*** Opening of Given entries ***

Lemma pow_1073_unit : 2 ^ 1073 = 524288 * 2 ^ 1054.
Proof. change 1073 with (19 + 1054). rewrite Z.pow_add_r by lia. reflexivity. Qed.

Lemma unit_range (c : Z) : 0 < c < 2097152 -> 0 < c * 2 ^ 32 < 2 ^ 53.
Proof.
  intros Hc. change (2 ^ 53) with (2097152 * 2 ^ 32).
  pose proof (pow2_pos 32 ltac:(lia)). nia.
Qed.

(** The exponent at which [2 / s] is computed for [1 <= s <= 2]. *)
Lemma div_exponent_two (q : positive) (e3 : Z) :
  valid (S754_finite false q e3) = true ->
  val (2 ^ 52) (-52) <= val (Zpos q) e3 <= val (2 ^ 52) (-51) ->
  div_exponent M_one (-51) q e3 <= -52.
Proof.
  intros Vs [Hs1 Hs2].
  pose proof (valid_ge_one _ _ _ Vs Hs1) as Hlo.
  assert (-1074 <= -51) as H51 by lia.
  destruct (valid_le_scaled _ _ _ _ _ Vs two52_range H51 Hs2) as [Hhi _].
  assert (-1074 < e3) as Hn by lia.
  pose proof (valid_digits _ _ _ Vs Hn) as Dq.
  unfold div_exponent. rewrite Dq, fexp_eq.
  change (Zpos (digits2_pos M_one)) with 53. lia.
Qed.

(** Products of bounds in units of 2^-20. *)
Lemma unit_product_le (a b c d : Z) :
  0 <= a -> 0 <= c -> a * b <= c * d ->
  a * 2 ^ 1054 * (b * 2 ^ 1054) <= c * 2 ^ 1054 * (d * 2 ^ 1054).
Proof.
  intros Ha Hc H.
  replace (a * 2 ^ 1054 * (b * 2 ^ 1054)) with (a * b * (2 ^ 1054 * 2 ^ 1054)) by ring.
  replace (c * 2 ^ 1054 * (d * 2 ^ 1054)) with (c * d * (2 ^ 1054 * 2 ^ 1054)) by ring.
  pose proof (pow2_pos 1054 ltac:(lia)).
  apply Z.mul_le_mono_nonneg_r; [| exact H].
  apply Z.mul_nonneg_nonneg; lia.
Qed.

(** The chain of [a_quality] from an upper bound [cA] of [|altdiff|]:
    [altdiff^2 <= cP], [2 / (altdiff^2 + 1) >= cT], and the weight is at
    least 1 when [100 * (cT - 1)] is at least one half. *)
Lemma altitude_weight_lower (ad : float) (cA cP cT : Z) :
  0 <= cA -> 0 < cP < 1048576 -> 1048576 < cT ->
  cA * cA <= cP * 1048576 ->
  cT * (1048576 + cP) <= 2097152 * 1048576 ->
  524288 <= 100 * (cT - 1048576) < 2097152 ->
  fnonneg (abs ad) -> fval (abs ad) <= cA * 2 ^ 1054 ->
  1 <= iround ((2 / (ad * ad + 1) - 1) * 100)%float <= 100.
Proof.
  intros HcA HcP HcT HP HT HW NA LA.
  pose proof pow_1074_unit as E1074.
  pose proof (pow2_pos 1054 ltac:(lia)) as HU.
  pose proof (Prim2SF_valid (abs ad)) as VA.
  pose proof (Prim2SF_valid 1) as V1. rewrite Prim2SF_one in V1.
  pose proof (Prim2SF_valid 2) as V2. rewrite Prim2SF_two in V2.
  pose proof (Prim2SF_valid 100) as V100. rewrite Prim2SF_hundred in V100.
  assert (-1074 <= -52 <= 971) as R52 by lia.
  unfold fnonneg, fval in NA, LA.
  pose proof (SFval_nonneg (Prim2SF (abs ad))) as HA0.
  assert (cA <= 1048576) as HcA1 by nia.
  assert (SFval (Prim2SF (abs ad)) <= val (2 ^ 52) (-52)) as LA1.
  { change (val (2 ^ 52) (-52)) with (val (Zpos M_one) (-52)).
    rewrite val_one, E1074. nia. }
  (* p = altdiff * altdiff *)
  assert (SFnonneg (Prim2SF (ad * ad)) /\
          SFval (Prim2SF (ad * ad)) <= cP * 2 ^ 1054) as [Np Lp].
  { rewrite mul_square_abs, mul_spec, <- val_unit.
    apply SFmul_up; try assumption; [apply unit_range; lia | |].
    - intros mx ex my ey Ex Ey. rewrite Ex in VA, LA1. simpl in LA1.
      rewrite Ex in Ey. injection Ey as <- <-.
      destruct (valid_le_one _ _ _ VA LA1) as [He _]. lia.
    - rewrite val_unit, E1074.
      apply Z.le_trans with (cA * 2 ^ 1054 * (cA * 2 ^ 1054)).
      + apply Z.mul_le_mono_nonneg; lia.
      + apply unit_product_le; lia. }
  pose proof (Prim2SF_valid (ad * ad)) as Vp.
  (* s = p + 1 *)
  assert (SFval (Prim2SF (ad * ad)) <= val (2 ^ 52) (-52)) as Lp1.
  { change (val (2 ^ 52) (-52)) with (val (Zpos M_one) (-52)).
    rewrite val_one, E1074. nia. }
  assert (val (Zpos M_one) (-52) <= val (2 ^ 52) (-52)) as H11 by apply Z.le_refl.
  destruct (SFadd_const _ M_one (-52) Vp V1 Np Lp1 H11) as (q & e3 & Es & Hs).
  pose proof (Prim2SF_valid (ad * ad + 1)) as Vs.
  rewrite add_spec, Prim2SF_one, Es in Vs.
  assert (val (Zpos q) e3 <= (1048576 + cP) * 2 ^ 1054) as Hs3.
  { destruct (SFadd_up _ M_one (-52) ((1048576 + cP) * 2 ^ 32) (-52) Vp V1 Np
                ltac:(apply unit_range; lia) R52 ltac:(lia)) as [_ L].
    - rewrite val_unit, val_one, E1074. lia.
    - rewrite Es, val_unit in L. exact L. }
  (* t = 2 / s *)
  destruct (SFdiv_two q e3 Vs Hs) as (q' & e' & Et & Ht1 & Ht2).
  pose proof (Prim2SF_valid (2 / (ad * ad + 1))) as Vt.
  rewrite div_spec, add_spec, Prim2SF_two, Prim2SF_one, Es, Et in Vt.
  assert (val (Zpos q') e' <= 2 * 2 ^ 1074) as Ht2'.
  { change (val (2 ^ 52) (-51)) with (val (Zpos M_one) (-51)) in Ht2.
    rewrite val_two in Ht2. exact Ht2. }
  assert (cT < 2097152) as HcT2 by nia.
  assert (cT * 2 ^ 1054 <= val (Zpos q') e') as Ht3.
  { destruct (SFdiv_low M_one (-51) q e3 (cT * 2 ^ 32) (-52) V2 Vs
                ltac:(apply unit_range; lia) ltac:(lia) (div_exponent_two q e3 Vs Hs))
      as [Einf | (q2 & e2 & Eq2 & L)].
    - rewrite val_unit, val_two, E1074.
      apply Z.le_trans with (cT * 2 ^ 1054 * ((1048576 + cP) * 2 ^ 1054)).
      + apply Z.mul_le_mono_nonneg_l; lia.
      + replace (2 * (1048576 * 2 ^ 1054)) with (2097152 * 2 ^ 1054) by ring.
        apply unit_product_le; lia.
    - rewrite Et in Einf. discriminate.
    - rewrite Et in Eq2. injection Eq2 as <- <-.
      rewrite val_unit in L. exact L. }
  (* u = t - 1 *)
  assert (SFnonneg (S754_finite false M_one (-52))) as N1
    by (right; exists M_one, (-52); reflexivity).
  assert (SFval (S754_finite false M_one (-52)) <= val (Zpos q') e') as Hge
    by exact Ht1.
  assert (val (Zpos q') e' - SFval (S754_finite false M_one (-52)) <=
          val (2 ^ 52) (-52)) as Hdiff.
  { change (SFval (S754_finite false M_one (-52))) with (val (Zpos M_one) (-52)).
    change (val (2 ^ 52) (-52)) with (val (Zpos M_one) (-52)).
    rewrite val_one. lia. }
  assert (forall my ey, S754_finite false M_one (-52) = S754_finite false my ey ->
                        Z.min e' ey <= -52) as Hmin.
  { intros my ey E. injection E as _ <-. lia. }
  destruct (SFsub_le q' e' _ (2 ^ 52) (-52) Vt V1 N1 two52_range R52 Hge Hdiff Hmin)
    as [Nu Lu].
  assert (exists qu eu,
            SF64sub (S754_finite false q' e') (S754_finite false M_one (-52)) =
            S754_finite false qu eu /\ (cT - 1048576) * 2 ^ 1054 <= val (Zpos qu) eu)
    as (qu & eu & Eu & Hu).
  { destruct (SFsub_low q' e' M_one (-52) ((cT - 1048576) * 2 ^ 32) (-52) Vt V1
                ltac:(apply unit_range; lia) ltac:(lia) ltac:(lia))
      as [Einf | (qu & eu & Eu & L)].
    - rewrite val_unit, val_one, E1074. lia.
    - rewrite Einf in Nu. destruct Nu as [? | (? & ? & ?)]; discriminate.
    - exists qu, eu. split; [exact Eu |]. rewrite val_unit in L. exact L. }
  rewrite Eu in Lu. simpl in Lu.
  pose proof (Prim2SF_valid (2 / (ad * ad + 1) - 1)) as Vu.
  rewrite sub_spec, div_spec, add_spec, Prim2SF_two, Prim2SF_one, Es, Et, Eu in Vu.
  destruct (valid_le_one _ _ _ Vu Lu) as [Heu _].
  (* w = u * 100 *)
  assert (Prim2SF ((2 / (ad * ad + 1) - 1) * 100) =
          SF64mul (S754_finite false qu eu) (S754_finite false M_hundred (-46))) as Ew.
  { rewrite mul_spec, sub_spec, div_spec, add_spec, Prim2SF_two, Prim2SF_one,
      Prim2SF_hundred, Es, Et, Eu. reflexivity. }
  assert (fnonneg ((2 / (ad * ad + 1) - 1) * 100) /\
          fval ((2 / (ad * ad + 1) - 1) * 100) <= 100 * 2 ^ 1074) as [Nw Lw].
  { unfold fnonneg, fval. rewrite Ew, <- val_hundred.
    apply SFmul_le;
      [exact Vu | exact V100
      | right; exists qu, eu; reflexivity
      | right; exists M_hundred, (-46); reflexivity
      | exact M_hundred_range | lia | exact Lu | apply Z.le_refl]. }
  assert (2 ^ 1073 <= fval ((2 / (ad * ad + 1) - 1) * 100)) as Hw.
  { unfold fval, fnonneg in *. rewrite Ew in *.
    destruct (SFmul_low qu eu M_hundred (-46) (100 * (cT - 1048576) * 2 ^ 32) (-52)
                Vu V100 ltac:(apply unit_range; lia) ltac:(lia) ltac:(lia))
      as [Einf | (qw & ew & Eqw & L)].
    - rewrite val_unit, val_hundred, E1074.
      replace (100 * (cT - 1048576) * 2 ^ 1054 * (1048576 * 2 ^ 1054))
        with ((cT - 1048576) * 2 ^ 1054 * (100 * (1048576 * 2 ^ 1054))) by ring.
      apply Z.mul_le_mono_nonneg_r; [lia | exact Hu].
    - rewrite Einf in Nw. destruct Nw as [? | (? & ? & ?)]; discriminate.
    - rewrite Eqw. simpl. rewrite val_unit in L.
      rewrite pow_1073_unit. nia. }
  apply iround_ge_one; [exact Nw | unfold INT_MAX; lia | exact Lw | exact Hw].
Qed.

*** Close of Given entries ***
*** Opening of Given entries ***

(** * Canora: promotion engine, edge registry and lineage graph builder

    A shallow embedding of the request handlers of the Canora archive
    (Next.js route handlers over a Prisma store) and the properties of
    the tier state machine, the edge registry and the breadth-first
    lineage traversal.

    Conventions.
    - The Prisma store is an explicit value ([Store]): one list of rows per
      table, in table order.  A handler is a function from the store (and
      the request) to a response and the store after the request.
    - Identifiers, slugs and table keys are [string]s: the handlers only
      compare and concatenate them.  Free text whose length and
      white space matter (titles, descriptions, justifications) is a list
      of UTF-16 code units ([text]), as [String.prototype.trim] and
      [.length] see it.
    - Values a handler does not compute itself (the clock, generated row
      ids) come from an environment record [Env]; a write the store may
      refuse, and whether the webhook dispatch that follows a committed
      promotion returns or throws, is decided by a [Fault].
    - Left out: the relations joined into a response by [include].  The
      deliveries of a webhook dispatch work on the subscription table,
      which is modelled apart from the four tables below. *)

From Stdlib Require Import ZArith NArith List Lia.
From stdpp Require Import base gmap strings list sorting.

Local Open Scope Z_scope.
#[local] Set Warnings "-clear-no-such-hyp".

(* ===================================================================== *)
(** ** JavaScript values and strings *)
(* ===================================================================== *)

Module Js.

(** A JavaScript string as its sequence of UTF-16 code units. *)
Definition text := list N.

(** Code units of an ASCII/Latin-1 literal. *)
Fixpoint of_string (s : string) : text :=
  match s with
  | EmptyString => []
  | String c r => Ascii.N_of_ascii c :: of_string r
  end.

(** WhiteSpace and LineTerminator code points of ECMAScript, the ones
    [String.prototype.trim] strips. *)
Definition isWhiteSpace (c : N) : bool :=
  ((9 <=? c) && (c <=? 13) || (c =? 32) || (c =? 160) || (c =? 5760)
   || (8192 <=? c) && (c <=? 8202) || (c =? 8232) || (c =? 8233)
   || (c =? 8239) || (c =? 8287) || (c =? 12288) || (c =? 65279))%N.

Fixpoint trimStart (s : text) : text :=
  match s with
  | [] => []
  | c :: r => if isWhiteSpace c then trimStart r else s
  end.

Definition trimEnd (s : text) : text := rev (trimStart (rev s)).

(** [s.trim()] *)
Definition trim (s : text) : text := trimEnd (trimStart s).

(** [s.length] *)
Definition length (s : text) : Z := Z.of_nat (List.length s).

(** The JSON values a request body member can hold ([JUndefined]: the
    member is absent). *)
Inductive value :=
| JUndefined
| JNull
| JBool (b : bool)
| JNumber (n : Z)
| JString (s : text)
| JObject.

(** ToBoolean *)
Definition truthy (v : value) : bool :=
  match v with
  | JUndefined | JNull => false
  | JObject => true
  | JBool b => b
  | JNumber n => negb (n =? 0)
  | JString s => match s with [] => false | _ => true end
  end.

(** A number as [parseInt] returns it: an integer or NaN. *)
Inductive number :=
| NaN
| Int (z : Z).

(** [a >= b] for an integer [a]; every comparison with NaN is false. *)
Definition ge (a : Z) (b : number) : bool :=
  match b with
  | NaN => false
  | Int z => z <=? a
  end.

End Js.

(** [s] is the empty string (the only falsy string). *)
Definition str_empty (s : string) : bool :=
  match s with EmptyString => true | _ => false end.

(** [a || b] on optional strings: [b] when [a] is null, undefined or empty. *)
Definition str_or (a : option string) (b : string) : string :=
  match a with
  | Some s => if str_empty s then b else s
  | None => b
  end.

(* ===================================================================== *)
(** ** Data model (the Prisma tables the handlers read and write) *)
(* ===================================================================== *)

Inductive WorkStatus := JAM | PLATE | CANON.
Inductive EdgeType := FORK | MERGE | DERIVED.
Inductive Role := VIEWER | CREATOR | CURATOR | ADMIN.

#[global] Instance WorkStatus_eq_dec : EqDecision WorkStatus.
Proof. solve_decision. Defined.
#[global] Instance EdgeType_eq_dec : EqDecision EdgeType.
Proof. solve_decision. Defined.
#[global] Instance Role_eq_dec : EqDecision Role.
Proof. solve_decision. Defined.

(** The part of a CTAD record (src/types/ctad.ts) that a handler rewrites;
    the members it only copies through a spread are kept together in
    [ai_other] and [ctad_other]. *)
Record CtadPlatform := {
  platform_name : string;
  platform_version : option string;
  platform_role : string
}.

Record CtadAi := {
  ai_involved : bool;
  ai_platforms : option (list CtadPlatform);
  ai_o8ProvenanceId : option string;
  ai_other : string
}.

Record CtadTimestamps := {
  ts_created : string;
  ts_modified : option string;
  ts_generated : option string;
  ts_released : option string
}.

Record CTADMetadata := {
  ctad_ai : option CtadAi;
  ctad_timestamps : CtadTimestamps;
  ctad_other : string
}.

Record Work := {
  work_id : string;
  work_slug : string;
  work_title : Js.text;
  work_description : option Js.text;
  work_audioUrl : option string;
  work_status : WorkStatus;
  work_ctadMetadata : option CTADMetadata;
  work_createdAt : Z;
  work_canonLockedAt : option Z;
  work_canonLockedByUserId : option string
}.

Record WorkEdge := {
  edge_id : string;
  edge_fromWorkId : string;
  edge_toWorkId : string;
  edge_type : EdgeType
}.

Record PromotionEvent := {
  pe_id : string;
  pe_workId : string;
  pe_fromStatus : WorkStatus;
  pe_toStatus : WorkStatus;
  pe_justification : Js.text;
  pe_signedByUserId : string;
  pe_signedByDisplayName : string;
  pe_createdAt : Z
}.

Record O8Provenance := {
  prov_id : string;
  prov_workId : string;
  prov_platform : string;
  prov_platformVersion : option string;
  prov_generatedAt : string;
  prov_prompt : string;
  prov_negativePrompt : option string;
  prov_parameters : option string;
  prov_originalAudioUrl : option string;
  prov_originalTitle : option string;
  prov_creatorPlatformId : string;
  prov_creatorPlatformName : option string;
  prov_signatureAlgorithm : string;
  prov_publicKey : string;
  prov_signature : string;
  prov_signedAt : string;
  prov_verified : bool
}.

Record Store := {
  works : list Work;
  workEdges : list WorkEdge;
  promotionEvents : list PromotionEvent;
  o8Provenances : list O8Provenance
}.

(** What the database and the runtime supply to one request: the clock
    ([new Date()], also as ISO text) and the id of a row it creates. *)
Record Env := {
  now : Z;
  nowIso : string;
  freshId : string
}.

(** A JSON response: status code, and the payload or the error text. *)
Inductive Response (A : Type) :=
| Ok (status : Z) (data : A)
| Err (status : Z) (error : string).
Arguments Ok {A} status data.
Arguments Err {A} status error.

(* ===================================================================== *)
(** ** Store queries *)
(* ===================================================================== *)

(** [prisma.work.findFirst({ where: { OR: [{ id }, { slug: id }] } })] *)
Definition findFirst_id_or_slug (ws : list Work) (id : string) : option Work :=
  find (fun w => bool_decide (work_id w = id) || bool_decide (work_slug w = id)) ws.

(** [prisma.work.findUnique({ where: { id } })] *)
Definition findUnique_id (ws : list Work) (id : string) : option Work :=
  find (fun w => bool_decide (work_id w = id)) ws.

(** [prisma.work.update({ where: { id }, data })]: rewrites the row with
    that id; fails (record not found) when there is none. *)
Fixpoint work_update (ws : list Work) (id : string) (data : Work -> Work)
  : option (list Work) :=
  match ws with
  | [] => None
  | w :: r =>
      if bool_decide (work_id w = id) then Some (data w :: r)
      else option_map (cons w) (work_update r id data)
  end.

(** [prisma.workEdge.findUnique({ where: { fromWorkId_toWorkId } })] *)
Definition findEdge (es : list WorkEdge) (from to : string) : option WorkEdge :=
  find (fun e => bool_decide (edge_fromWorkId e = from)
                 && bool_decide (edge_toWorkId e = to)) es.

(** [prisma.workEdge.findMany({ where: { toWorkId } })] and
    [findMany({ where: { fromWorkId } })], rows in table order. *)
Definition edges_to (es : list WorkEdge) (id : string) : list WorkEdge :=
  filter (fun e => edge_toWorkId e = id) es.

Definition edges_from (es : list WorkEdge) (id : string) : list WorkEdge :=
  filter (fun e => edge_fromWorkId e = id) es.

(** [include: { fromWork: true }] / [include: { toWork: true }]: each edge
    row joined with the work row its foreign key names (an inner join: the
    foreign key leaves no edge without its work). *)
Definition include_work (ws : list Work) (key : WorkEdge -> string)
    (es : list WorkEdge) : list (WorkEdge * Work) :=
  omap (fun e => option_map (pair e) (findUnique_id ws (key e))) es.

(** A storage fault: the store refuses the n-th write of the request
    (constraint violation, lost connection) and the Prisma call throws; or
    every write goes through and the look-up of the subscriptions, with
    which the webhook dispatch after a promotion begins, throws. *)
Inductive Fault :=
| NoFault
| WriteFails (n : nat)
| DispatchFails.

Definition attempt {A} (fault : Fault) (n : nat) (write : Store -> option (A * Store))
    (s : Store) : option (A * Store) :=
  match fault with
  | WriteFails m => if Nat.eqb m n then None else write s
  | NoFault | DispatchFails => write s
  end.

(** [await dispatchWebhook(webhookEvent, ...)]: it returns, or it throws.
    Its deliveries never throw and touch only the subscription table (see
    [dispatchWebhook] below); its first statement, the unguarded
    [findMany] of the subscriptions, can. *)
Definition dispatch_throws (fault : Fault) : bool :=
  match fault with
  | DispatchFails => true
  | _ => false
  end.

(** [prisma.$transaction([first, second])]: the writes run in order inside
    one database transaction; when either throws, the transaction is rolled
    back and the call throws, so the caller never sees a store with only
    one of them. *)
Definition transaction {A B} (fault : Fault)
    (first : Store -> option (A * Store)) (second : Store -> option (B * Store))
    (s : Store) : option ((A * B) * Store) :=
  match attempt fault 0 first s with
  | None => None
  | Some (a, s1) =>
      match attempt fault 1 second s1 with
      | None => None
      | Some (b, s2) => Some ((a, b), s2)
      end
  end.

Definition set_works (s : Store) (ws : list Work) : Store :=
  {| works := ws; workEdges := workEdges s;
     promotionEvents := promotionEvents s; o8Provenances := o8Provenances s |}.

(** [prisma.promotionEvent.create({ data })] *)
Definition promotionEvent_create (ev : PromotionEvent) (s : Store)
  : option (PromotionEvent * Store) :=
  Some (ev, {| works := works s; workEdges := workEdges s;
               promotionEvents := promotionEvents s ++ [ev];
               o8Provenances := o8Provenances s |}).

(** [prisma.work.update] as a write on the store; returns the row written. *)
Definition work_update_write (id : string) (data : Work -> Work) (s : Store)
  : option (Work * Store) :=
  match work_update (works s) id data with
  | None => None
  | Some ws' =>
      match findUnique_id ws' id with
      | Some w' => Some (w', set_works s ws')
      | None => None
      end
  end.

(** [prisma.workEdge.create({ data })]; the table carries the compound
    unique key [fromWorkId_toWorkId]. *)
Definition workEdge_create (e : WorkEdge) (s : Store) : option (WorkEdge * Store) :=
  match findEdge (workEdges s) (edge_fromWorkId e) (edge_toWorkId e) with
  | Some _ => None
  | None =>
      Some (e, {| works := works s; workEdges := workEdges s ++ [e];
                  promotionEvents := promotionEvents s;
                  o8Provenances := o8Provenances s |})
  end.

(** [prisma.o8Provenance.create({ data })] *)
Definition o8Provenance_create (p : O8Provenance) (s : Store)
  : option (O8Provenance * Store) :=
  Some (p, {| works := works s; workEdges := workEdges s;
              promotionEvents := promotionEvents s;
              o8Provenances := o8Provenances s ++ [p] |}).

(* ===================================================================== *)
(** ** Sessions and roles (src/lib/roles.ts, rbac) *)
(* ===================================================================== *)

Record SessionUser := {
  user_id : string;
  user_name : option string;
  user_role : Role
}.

*** Close of Given entries ***

Requirement ▸ After locating the line holding "valid (S754_finite false q e3) = true ->" above, output exactly that line and every line after it through the line holding "pose proof (pow2_pos 1054 ltac:(lia)).". Include nothing else.

Solved problem ▸
  valid (S754_finite false q e3) = true ->
  val (2 ^ 52) (-52) <= val (Zpos q) e3 <= val (2 ^ 52) (-51) ->
  div_exponent M_one (-51) q e3 <= -52.
Proof.
  intros Vs [Hs1 Hs2].
  pose proof (valid_ge_one _ _ _ Vs Hs1) as Hlo.
  assert (-1074 <= -51) as H51 by lia.
  destruct (valid_le_scaled _ _ _ _ _ Vs two52_range H51 Hs2) as [Hhi _].
  assert (-1074 < e3) as Hn by lia.
  pose proof (valid_digits _ _ _ Vs Hn) as Dq.
  unfold div_exponent. rewrite Dq, fexp_eq.
  change (Zpos (digits2_pos M_one)) with 53. lia.
Qed.

(** Products of bounds in units of 2^-20. *)
Lemma unit_product_le (a b c d : Z) :
  0 <= a -> 0 <= c -> a * b <= c * d ->
  a * 2 ^ 1054 * (b * 2 ^ 1054) <= c * 2 ^ 1054 * (d * 2 ^ 1054).
Proof.
  intros Ha Hc H.
  replace (a * 2 ^ 1054 * (b * 2 ^ 1054)) with (a * b * (2 ^ 1054 * 2 ^ 1054)) by ring.
  replace (c * 2 ^ 1054 * (d * 2 ^ 1054)) with (c * d * (2 ^ 1054 * 2 ^ 1054)) by ring.
  pose proof (pow2_pos 1054 ltac:(lia)).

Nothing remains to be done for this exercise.